# WORK TASK
Each line starting at the one that contains "[loopCount] and the" and ending at the one that contains "variables they share" must be returned exactly, and the rest of the listing is left out.

+++

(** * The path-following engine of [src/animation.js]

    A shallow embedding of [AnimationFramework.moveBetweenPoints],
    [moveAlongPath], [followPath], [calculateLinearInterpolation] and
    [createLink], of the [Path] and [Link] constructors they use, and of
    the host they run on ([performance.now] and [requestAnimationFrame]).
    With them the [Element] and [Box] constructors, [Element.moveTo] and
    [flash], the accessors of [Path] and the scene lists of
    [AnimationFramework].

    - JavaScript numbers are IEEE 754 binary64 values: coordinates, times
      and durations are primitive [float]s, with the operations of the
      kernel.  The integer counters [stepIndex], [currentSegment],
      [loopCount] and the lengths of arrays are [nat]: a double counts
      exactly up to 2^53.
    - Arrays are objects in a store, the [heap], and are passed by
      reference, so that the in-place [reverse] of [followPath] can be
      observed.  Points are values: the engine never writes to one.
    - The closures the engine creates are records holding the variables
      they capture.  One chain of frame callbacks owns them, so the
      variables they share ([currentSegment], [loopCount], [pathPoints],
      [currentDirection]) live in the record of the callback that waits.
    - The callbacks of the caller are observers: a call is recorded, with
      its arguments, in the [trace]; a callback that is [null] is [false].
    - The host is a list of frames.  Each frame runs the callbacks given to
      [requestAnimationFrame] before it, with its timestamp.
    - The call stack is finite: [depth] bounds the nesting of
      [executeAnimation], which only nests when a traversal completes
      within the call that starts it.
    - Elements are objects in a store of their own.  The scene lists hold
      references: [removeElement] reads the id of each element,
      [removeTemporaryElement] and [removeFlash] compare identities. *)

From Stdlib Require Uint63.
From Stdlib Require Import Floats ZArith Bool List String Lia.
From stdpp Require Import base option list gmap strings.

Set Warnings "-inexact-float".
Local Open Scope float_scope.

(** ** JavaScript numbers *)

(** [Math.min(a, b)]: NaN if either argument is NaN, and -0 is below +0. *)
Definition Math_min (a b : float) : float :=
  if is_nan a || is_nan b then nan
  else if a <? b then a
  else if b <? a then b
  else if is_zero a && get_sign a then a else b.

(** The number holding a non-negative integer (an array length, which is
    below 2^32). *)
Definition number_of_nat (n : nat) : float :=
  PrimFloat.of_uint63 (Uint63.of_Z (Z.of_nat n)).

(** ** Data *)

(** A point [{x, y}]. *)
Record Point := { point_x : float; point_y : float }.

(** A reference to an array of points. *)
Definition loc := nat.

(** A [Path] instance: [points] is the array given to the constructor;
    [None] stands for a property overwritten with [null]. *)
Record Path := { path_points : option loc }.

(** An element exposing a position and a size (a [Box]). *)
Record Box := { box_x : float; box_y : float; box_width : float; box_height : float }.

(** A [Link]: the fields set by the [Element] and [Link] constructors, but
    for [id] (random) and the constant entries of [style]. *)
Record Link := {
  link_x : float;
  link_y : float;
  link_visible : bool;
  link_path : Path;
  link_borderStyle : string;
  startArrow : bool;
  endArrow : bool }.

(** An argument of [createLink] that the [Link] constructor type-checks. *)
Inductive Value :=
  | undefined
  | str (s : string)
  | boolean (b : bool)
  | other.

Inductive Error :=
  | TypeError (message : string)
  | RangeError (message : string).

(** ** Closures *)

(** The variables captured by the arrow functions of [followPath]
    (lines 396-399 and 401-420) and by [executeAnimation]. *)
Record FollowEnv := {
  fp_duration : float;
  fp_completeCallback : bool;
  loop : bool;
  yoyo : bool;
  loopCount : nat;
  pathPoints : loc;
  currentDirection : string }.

+++

# WORKED SOLUTION
      [loopCount] and the lengths of arrays are [nat]: a double counts
      exactly up to 2^53.
    - Arrays are objects in a store, the [heap], and are passed by
      reference, so that the in-place [reverse] of [followPath] can be
      observed.  Points are values: the engine never writes to one.
    - The closures the engine creates are records holding the variables
      they capture.  One chain of frame callbacks owns them, so the
      variables they share ([currentSegment], [loopCount], [pathPoints],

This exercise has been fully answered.